EXERCISE DIRECTIONS → From the entries that follow, copy exactly the lines beginning at the line holding "[src/modules/submissions/service.ts];" and continuing through the line holding "classifier, the service, the".

RECORDS SUPPLIED →
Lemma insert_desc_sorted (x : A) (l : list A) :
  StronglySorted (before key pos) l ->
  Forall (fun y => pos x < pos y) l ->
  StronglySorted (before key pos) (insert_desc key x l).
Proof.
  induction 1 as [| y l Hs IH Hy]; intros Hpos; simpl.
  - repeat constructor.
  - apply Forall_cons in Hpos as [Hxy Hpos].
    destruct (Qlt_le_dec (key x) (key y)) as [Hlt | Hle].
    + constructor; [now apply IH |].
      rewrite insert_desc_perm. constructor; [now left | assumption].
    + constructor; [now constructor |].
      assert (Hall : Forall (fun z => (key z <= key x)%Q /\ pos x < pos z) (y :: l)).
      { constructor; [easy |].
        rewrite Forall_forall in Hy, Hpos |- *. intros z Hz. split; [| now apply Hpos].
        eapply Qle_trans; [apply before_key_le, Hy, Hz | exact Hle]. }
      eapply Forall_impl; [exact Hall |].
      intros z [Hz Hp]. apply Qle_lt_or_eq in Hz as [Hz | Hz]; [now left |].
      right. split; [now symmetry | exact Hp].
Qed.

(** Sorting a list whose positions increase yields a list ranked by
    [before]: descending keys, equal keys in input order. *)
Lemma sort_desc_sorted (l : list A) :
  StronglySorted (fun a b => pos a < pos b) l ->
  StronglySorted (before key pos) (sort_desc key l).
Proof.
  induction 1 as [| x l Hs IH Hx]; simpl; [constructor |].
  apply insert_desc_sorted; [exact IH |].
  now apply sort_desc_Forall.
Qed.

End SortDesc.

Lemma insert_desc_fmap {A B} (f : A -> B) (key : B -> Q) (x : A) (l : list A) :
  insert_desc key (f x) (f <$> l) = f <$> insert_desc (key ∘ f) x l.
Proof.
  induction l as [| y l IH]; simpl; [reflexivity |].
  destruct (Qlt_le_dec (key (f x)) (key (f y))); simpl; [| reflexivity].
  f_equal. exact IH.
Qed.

==

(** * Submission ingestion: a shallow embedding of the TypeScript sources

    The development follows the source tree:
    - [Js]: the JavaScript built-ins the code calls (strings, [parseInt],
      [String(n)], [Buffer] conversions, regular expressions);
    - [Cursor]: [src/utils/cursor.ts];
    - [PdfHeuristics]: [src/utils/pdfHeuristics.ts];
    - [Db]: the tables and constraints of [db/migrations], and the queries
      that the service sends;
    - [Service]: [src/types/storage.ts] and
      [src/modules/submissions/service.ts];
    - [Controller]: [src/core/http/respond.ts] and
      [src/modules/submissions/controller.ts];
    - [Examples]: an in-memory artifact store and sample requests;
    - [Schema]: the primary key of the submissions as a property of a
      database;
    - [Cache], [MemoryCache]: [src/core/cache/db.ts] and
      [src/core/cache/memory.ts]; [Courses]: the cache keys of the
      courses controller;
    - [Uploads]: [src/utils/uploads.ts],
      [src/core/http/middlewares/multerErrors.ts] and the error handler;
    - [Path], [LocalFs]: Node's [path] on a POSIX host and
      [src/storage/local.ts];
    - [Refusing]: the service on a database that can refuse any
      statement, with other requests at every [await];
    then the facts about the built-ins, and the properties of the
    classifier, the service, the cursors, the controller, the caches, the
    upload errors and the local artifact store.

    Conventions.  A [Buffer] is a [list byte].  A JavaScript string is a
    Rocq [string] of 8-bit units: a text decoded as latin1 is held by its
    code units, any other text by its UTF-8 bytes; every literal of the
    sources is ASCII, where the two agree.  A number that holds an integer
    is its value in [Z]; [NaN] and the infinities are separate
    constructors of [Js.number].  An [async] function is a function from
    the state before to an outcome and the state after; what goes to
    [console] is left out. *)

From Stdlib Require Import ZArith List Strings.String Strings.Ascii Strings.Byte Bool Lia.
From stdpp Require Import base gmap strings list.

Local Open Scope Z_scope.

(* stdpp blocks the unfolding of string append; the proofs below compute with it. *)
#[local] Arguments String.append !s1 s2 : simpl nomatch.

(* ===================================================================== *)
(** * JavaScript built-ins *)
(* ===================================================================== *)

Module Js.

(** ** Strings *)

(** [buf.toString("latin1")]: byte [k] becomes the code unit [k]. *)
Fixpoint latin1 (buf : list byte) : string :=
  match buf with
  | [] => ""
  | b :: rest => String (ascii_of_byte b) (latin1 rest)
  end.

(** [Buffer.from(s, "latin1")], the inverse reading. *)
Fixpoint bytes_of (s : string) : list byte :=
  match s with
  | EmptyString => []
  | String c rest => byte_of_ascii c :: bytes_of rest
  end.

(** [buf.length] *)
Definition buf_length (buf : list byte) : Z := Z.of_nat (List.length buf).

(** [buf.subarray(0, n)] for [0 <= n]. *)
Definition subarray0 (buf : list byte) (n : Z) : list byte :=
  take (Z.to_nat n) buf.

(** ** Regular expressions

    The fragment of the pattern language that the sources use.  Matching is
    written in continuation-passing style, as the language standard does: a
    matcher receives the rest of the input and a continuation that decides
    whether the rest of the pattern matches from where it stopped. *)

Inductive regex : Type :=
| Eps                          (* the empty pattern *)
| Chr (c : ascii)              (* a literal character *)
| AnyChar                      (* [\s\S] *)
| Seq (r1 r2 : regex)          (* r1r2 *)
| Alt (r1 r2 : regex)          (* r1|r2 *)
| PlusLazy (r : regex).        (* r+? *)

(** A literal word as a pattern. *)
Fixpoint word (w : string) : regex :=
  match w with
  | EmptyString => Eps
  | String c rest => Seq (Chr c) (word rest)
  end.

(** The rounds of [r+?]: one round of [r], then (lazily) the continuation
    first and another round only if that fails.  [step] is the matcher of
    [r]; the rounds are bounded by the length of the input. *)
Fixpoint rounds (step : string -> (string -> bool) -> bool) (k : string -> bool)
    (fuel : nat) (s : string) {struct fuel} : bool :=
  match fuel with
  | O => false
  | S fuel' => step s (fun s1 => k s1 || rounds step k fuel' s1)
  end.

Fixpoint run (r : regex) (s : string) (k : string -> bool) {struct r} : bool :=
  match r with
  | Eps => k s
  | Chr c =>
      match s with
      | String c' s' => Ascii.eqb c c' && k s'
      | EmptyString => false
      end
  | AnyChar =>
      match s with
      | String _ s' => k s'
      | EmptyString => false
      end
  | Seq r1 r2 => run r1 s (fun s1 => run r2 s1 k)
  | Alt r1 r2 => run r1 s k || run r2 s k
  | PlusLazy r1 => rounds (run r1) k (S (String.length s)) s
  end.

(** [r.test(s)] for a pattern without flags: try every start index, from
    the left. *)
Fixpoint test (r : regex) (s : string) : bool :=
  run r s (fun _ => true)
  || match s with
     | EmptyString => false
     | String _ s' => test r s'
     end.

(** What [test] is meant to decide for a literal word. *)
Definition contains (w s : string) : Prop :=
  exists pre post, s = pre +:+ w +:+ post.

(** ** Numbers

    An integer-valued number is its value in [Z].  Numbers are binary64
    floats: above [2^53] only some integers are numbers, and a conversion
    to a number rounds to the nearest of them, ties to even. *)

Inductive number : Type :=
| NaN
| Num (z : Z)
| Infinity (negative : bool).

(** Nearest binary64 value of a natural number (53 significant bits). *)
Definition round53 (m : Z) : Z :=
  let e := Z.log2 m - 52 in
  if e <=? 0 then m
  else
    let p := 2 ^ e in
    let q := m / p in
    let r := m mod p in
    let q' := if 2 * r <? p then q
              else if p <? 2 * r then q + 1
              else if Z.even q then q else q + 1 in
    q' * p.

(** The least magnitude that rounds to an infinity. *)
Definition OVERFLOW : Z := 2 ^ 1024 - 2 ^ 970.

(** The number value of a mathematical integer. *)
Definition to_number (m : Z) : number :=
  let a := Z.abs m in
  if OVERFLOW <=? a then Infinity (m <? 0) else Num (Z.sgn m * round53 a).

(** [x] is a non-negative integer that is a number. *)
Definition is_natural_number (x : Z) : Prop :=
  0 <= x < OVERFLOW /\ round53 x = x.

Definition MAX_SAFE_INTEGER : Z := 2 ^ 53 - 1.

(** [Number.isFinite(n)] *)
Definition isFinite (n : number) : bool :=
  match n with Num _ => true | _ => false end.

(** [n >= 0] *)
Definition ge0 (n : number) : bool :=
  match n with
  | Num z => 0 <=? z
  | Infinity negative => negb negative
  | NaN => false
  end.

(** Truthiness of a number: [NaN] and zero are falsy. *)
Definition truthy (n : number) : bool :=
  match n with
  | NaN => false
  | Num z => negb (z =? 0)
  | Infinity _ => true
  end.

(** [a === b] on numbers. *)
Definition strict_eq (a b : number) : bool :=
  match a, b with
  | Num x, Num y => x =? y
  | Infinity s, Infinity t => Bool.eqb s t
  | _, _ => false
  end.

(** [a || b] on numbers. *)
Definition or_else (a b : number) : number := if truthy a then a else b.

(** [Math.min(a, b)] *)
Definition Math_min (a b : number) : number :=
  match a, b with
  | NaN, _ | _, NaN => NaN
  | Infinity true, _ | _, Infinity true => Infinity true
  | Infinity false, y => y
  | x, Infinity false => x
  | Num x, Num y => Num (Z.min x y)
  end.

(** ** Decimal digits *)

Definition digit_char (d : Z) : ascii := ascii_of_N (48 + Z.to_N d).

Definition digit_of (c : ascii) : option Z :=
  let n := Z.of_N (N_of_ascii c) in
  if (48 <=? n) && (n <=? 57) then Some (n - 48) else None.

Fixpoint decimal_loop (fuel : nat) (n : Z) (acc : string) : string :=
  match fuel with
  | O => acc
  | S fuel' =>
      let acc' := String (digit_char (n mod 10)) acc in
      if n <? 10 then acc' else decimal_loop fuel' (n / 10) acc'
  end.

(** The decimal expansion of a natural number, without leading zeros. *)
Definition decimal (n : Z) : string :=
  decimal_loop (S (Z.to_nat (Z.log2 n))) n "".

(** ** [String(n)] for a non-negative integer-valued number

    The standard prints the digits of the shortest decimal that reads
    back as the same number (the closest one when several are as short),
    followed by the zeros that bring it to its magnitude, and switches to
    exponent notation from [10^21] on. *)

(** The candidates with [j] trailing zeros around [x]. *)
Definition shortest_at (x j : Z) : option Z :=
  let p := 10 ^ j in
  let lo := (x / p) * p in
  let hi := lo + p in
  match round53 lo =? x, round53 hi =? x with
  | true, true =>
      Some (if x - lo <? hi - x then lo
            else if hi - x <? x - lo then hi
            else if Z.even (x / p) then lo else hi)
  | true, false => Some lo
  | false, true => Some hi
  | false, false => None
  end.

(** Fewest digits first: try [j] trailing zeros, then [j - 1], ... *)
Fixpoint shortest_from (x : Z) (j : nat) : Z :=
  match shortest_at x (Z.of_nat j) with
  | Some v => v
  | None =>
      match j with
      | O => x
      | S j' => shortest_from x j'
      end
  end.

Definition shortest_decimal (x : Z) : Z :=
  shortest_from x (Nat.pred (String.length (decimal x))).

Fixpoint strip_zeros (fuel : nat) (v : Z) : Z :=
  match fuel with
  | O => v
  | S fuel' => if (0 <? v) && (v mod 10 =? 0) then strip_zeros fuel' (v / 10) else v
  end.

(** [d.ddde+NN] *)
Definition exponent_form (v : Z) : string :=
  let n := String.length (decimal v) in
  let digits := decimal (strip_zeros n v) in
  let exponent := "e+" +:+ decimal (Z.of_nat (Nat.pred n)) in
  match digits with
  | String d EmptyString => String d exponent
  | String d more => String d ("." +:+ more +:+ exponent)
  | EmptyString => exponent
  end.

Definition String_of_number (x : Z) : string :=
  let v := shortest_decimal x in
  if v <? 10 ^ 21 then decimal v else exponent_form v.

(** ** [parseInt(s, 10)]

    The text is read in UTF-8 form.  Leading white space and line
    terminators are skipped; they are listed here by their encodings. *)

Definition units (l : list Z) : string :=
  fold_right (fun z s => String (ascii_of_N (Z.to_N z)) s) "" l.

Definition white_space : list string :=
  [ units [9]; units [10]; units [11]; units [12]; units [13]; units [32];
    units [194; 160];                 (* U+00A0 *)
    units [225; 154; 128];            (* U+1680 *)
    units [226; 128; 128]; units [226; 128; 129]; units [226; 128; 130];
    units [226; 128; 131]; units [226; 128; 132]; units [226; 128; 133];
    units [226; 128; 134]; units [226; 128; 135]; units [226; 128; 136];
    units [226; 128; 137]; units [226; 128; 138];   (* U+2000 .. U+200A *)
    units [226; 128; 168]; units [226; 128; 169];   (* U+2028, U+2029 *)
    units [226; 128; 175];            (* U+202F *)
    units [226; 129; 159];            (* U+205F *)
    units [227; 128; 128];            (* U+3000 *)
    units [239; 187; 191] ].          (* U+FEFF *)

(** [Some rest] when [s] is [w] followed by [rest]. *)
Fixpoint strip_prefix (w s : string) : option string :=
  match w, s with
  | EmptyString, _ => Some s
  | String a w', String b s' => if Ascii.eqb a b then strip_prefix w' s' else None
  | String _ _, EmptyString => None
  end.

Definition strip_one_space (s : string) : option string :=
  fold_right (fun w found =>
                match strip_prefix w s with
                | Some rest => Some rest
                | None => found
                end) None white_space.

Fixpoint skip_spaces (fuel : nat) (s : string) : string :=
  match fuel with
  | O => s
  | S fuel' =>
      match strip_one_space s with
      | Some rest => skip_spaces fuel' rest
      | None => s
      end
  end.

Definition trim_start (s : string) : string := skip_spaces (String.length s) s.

OUTPUT OF THE TASK →
      [src/modules/submissions/service.ts];
    - [Controller]: [src/core/http/respond.ts] and
      [src/modules/submissions/controller.ts];
    - [Examples]: an in-memory artifact store and sample requests;
    - [Schema]: the primary key of the submissions as a property of a
      database;
    - [Cache], [MemoryCache]: [src/core/cache/db.ts] and
      [src/core/cache/memory.ts]; [Courses]: the cache keys of the
      courses controller;
    - [Uploads]: [src/utils/uploads.ts],
      [src/core/http/middlewares/multerErrors.ts] and the error handler;
    - [Path], [LocalFs]: Node's [path] on a POSIX host and
      [src/storage/local.ts];
    - [Refusing]: the service on a database that can refuse any
      statement, with other requests at every [await];
    then the facts about the built-ins, and the properties of the
    classifier, the service, the cursors, the controller, the caches, the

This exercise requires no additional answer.